Long term investing works well, but it doesn't always work for each individual stock. It hits us in the gut when we see fellow investors suffer a loss. Imagine if you held CARBO Ceramics Inc. (NYSE:CRR) for half a decade as the share price tanked 98%. And some of the more recent buyers are probably worried, too, with the stock falling 83% in the last year. On top of that, the share price has dropped a further 56% in a month. Importantly, this could be a market reaction to the recently released financial results. You can check out the latest numbers in our company report.

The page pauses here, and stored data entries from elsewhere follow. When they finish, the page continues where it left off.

(** X6. The two subset calls are made for at most three subjects, the first
    three distinct ids of the ratings: each subset table has at most three
    rows, and each of its subjects is one of the ids chosen and has factors
    in the model; a chosen id without factors gets no row. *)
Theorem X6_subset_tables_at_most_three st rnd flt g w' :
  run solve uniform st rnd flt = (Returned g, w') ->
  (length g.(g_users).(rows) <= 3)%nat
  /\ (length g.(g_movies).(rows) <= 3)%nat
  /\ (length g.(g_userSubsetRecs).(rows) <= 3)%nat
  /\ (length g.(g_movieSubSetRecs).(rows) <= 3)%nat
  /\ (forall row, In row g.(g_userSubsetRecs).(rows) ->
        exists u l, rec_list row = Some (u, l) /\ In u g.(g_model).(userIds)
                    /\ exists r, In r g.(g_users).(rows) /\ as_int (cell 0 r) = Some u)
  /\ (forall row, In row g.(g_movieSubSetRecs).(rows) ->
        exists i l, rec_list row = Some (i, l) /\ In i g.(g_model).(itemIds)
                    /\ exists r, In r g.(g_movies).(rows) /\ as_int (cell 0 r) = Some i).
Proof.
  intros H. pose proof (returned_params _ _ _ _ _ H) as Hp.
  apply run_returned in H. destruct H.
  destruct (fit_NoDup _ _ _ ok_model0) as [Hndu Hndi].
  destruct ok_users0 as (su & Hsu & Hus). destruct ok_movies0 as (sm & Hsm & Hms).
  destruct (one_column _ _ _ Hsu) as [Hnu Hcu]. destruct (one_column _ _ _ Hsm) as [Hnm Hcm].
  rewrite <- Hus in Hnu, Hcu. rewrite <- Hms in Hnm, Hcm.
  assert (Hlu : (length g.(g_users).(rows) <= 3)%nat).
  { rewrite Hus. cbn [limit rows]. rewrite length_take. lia. }
  assert (Hlm : (length g.(g_movies).(rows) <= 3)%nat).
  { rewrite Hms. cbn [limit rows]. rewrite length_take. lia. }
  unfold recommendForUserSubset in ok_userSubsetRecs0.
  unfold recommendForItemSubset in ok_movieSubSetRecs0.
  rewrite Hp in ok_userSubsetRecs0, ok_movieSubSetRecs0.
  cbn [the_als userCol itemCol] in ok_userSubsetRecs0, ok_movieSubSetRecs0.
  rewrite <- Hcu in ok_userSubsetRecs0 at 1. rewrite <- Hcm in ok_movieSubSetRecs0 at 1.
  destruct (subset_ids _ (g_users g)) as [uids |] eqn:Eu; [| discriminate].
  destruct (subset_ids _ (g_movies g)) as [mids |] eqn:Em; [| discriminate].
  destruct (subset_ids_rows _ _ Hnu Eu) as [Hlenu Hinu].
  destruct (subset_ids_rows _ _ Hnm Em) as [Hlenm Hinm].
  injection ok_userSubsetRecs0 as Hur. injection ok_movieSubSetRecs0 as Hmr.
  rewrite <- Hur, <- Hmr. cbn [rows]. conjs; try assumption.
  - unfold user_rows. rewrite length_map.
    pose proof (filter_elem_length uids _ Hndu). lia.
  - unfold item_rows. rewrite length_map.
    pose proof (filter_elem_length mids _ Hndi). lia.
  - intros row Hrow. apply user_rows_In in Hrow. destruct Hrow as (u & Hu & Hl).
    apply list_elem_of_In in Hu. apply list_elem_of_filter in Hu. destruct Hu as [Hsel Hin].
    exists u, (top 10 (itemIds (g_model g)) (score (g_model g) u)).
    conjs; [exact Hl | apply list_elem_of_In; exact Hin |].
    apply Hinu. apply list_elem_of_In. exact Hsel.
  - intros row Hrow. apply item_rows_In in Hrow. destruct Hrow as (i & Hi & Hl).
    apply list_elem_of_In in Hi. apply list_elem_of_filter in Hi. destruct Hi as [Hsel Hin].
    exists i, (top 10 (userIds (g_model g)) (fun u => score (g_model g) u i)).
    conjs; [exact Hl | apply list_elem_of_In; exact Hin |].
    apply Hinm. apply list_elem_of_In. exact Hsel.
Qed.
(** C2. When the reply has an [Error] element, [measurement_list],
    [get_data] and [wq_sample_parameter_list] each raise without having
    printed anything, whatever else the reply holds: no table is returned.
    With a well-formed file name the exception is the [ValueError]
    'No results returned from URL request'. *)
Theorem error_element_raises {Num : Type} (W : World Num) (tree1 : Element)
    (base_url hts : string) (site : site_value)
    (measurement from_date to_date agg_method agg_interval alignment : option string)
    (output_bad_sites parameters : bool) :
  (forall url, http_get_xml W url = Ok tree1) ->
  find "Error" tree1 <> None ->
  ((exists e, measurement_list W base_url hts site measurement output_bad_sites
              = ([], Raise e))
   /\ (exists e, get_data W base_url hts site measurement from_date to_date agg_method
                   agg_interval alignment parameters = ([], Raise e))
   /\ (exists e, wq_sample_parameter_list W base_url hts site = ([], Raise e)))
  /\ (endswith hts ".hts" = true ->
      measurement_list W base_url hts site measurement output_bad_sites = server_error
      /\ get_data W base_url hts site measurement from_date to_date agg_method
                  agg_interval alignment parameters = server_error
      /\ wq_sample_parameter_list W base_url hts site = server_error).
Proof.
  intros Hreply Herr.
  pose proof (measurement_list_error W tree1 Hreply Herr base_url hts site measurement
                output_bad_sites) as Hm.
  pose proof (get_data_error W tree1 Hreply Herr base_url hts site measurement from_date
                to_date agg_method agg_interval alignment parameters) as Hg.
  pose proof (wq_sample_parameter_list_error W tree1 Hreply Herr base_url hts site) as Hw.
  split.
  - repeat split.
    + destruct Hm as [[_ ->] | [_ ->]]; eexists; reflexivity.
    + destruct Hg as [[_ ->] | [_ ->]]; eexists; reflexivity.
    + destruct Hw as [[_ ->] | [_ ->]]; eexists; reflexivity.
  - intros Hs.
    destruct Hm as [[Hm _] | [_ Hm]]; [congruence|].
    destruct Hg as [[Hg _] | [_ Hg]]; [congruence|].
    destruct Hw as [[Hw _] | [_ Hw]]; [congruence|].
    auto.
Qed.
(** X7: [n] calls of [IncrementClickCount] on a code that the table
    resolves, whose counters stay within [BIGINT], leave the code
    resolving to the same record (id, target, expiry) with exactly [n]
    clicks more. *)
Theorem IncrementClickCount_adds (n : nat) (db : DB) (now : Time)
    (shortCode : string) (u : URL) :
  FindByShortCode db shortCode = Ok u ->
  (forall v, In v (rows db) -> active_code shortCode v = true ->
             ClickCount v + Z.of_nat n <= max_int64) ->
  let db' := Nat.iter n (fun d => snd (IncrementClickCount d now shortCode)) db in
  exists u', FindByShortCode db' shortCode = Ok u' /\
             ClickCount u' = ClickCount u + Z.of_nat n /\
             ID u' = ID u /\ OriginalURL u' = OriginalURL u /\
             ExpiresAt u' = ExpiresAt u /\
             (forall v', In v' (rows db') -> active_code shortCode v' = true ->
                         exists v, In v (rows db) /\ active_code shortCode v = true /\
                                   ClickCount v' = ClickCount v + Z.of_nat n).
Proof.
  cbv zeta. set (f := fun d => snd (IncrementClickCount d now shortCode)).
  induction n as [|n IH]; intros Hfind Hroom.
  - change (Nat.iter 0 f db) with db. exists u. rewrite Z.add_0_r.
    repeat split; try assumption; try reflexivity.
    intros v' Hv' Hact. exists v'. rewrite Z.add_0_r. auto.
  - change (Nat.iter (S n) f db) with (f (Nat.iter n f db)).
    destruct IH as (u1 & Hf1 & Hc1 & Hid & Htarget & Hexp & Hrows).
    { exact Hfind. }
    { intros v Hv Hact. specialize (Hroom v Hv Hact). lia. }
    set (d := Nat.iter n f db) in *. unfold f at 1 2.
    destruct (IncrementClickCount_once d now shortCode u1 Hf1) as [Hstep Hf2].
    { intros v' Hv' Hact. destruct (Hrows v' Hv' Hact) as (v & Hv & Hact0 & Hc).
      specialize (Hroom v Hv Hact0). lia. }
    rewrite Hstep. cbn [snd]. exists (clicked now u1).
    split; [exact Hf2|]. cbn [clicked ClickCount ID OriginalURL ExpiresAt].
    repeat split; try assumption; try lia.
    intros v' Hv' Hact. cbn [with_rows rows] in Hv'.
    apply in_map_iff in Hv' as (v1 & <- & Hv1).
    destruct (active_code shortCode v1) eqn:Hact1.
    + destruct (Hrows v1 Hv1 Hact1) as (v & Hv & Hact0 & Hc).
      exists v. repeat split; try assumption. cbn [clicked ClickCount]. lia.
    + rewrite Hact1 in Hact. discriminate.
Qed.

Lemma past_expiry_IsExpired (u : URL) (now : Time) :
  IsExpired u now = past_expiry now u.
Proof.
  unfold IsExpired, past_expiry. destruct (ExpiresAt u); [|reflexivity].
  now rewrite Z.gtb_ltb.
Qed.

(** X8: while the database answers, [DeleteExpired] reports the number
    of rows whose expiry lies before [now], inactive rows included;
    afterwards no active row is expired at [now], every row that was not
    expired is still there unchanged, and a second sweep at the same
    instant reports the same number again. *)
Theorem DeleteExpired_sweeps (db : DB) (now : Time) :
  reachable db = true ->
  let db' := snd (DeleteExpired db now) in
  fst (DeleteExpired db now)
    = Ok (Z.of_nat (List.length (List.filter (past_expiry now) (rows db)))) /\
  (forall u, In u (rows db') -> IsActive u = true -> IsExpired u now = false) /\
  (forall u, In u (rows db) -> IsExpired u now = false -> In u (rows db')) /\
  fst (DeleteExpired db' now) = fst (DeleteExpired db now).
Proof.
  intros Hup. unfold DeleteExpired. rewrite Hup. cbn [negb].
  unfold update_where. cbn [fst snd with_rows rows reachable].
  rewrite Hup. cbn [negb fst].
  repeat split.
  - intros u Hu Hact. apply in_map_iff in Hu as (v & <- & _).
    rewrite past_expiry_IsExpired.
    destruct (past_expiry now v) eqn:Hv; [discriminate Hact|exact Hv].
  - intros u Hu Hlive. apply in_map_iff. exists u. split; [|exact Hu].
    rewrite past_expiry_IsExpired in Hlive. now rewrite Hlive.
  - now rewrite filter_update_settled.
Qed.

While a drop like that is definitely a body blow, money isn't as important as health and happiness.
CARBO Ceramics isn't a profitable company, so it is unlikely we'll see a strong correlation between its share price and its earnings per share (EPS). Arguably revenue is our next best option. Shareholders of unprofitable companies usually expect strong revenue growth. As you can imagine, fast revenue growth, when maintained, often leads to fast profit growth.
Over half a decade CARBO Ceramics reduced its trailing twelve month revenue by 28% for each year. That puts it in an unattractive cohort, to put it mildly. So it's not altogether surprising to see the share price down 56% per year in the same time period. We don't think this is a particularly promising picture. Ironically, that behavior could create an opportunity for the contrarian investor - but only if there are good reasons to predict a brighter future.
The company's revenue and earnings (over time) are depicted in the image below (click to see the exact numbers).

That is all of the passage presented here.